Por algumas medidas, a RDC deveria ser o país mais rico da Terra, rico em metais e minerais que usamos na vida moderna. Mas em termos de renda, na verdade, está perto de ser o mais pobre.

A razão é que o país foi sangrado de sua riqueza, ao longo de centenas de anos, por meio do colonialismo brutal e da escravidão. Seus políticos democráticos foram assassinados e ditadores instalados e financiados; vastas dívidas ilegítimas foram impostas ao povo; e uma receita massiva dos recursos naturais foi retirada do país.

A RDC não é pobre apesar de sua riqueza natural, mas por causa dela. As vidas de seu povo simplesmente não têm valor para a máquina de extração e são descartáveis ​​quando atrapalham os negócios.

Hoje, o mpox está se espalhando pelo leste da RDC rico em recursos, afetando aqueles que têm a infelicidade de viver em cima de recursos que podem tornar outros tão ricos. O leste da RDC está sendo desestabilizado por várias milícias, algumas apoiadas por seus vizinhos, para continuar a pilhagem de recursos. Os países ocidentais fazem pouco para evitar essa desestabilização.

Não precisa ser assim. E agora, temos um período limitado em que, temendo a disseminação do mpox, as pessoas conseguem entender como nossa saúde está interconectada, e como o povo da África Central não é irrelevante para nós.

Valorizar suas vidas significa que devemos priorizar imediatamente as vacinas em vez do lucro corporativo e do estoque egoísta. Precisamos de doações massivas, juntamente com assistência para ajudar a administrar vacinas e tratar pacientes. E precisamos transferir o know-how das vacinas para os fabricantes locais para que eles possam começar a produzir as suas próprias, construindo soberania sobre seus cuidados de saúde, o que lhes permitirá lidar com futuras emergências.

Mas isso é apenas o começo. O acesso injusto às vacinas mpox é apenas um microcosmo de relações globais profundamente injustas que precisam ser corrigidas, mais urgentemente, pondo fim à desestabilização da RDC, reprimindo a sonegação fiscal e acabando com o saque dos recursos da RDC.

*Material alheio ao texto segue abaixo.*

(* How one filter key is compared, in the words of the specification: both
   strings, case-insensitive equality; otherwise loose equality. *)
Definition key_match (iv v : value) : bool :=
  if andb (JS.is_string v) (JS.is_string iv)
  then String.eqb (JS.toLowerCase (JS.to_string iv)) (JS.toLowerCase (JS.to_string v))
  else JS.loose_eq iv v.



(* [_order] compared with "desc" without regard to case *)
Definition is_desc (order : value) : bool :=
  match order with
  | VStr s => String.eqb (JS.toLowerCase s) "desc"
  | _ => false
  end.






(* every record has a number under the key *)
Definition numeric_key (key : string) (items : list record) : Prop :=
  Forall (fun x => exists n, JS.get x key = VNum n) items.

(* every record of every collection is well formed *)
Definition wf_store (db : store) : Prop :=
  forall resource data,
    db !! resource = Some data -> Forall (fun x => wf_record x = true) data.

(** ** The index routes *)

(* [Object.keys(db)]: the names of the collections.  An engine lists them
   in insertion order, which the store of the model does not keep; the
   list here has the same names in some order. *)
Definition object_keys (db : store) : list string := map fst (map_to_list db).

(* app.get("/api") *)
Definition get_api (db : store) : store * completion response :=
  (db, Normal (json 200 (VObj [("resources", VArr (map VStr (object_keys db)))]))).

(* app.get("/api/health") *)
Definition get_api_health (db : store) : store * completion response :=
  (db, Normal (json 200 (VObj [("ok", VBool true);
                               ("resources", VArr (map VStr (object_keys db)))]))).

(** ** The loader *)

(* What the process finds when it starts.  A file that exists can be read;
   [fetch] gives [None] when the request fails and otherwise the [ok] flag
   of the response and its body; [JSON_parse] gives [None] on a syntax
   error and otherwise the object parsed, the snapshot being a JSON object
   at top level. *)
Record environment : Type := Environment {
  DB_PATH_API : string;
  DB_PATH_ROOT : string;
  DATA_URL : option string;
  files : gmap string string;
  fetch : string -> option (bool * string);
  JSON_parse : string -> option (gmap string snapshot_value)
}.

Section Loader.
Variable env : environment.

(* [tryLoadFrom(p)]: the store after the call, and the value returned or
   the exception of [JSON.parse], which leaves [db] as it was. *)
Definition tryLoadFrom (p : string) (db : store) : store * completion bool :=
  match files env !! p with
  | None => (db, Normal false)
  | Some text =>
      match JSON_parse env text with
      | None => (db, Throw)
      | Some d => (ensureArrays d, Normal true)
      end
  end.

Definition loadLocalDB (db : store) : store * completion unit :=
  match tryLoadFrom (DB_PATH_API env) db with
  | (db1, Throw) => (db1, Throw)
  | (db1, Normal true) => (db1, Normal tt)
  | (db1, Normal false) =>
      match tryLoadFrom (DB_PATH_ROOT env) db1 with
      | (db2, Throw) => (db2, Throw)
      | (db2, Normal true) => (db2, Normal tt)
      | (db2, Normal false) => (db2, Throw)
      end
  end.

Definition loadRemoteDB (url : string) (db : store) : store * completion unit :=
  match fetch env url with
  | None => (db, Throw)
  | Some (ok, text) =>
      if negb ok then (db, Throw)
      else match JSON_parse env text with
           | None => (db, Throw)
           | Some d => (ensureArrays d, Normal tt)
           end
  end.

(* [readyPromise]: the store the requests are served from.  [db] starts as
   the empty object. *)
Definition cold_start : store :=
  let db : store := ∅ in
  let first :=
    match DATA_URL env with
    | Some url =>
        if JS.truthy (VStr url) then loadRemoteDB url db else loadLocalDB db
    | None => loadLocalDB db
    end in
  match first with
  | (db1, Normal _) => db1
  | (db1, Throw) => fst (loadLocalDB db1)
  end.

End Loader.

(* the same surroundings with another file at the root path *)
Definition with_root_file (env : environment) (text : option string) : environment :=
  Environment (DB_PATH_API env) (DB_PATH_ROOT env) (DATA_URL env)
    (match text with
     | Some t => <[DB_PATH_ROOT env := t]> (files env)
     | None => delete (DB_PATH_ROOT env) (files env)
     end)
    (fetch env) (JSON_parse env).

(* the snapshot a good remote source delivers *)
Definition remote_snapshot (env : environment) : option (gmap string snapshot_value) :=
  match DATA_URL env with
  | Some url =>
      if JS.truthy (VStr url) then
        match fetch env url with
        | Some (true, text) => JSON_parse env text
        | _ => None
        end
      else None
  | None => None
  end.

(* the snapshot the local files deliver: the file beside the handler when
   it exists, the file at the root otherwise *)
Definition local_snapshot (env : environment) : option (gmap string snapshot_value) :=
  match files env !! DB_PATH_API env with
  | Some text => JSON_parse env text
  | None =>
      match files env !! DB_PATH_ROOT env with
      | Some text => JSON_parse env text
      | None => None
      end
  end.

Esta é uma tarefa enorme. Mas a alternativa – continuar ignorando as necessidades e vidas de uma grande parte da humanidade porque isso atrapalha o lucro – não é apenas errada, ela sujeitará todos nós a novas e perigosas epidemias. Nenhum de nós pode estar seguro em tal mundo.

As opiniões expressas neste artigo são do autor e não refletem necessariamente a posição editorial da Al Jazeera.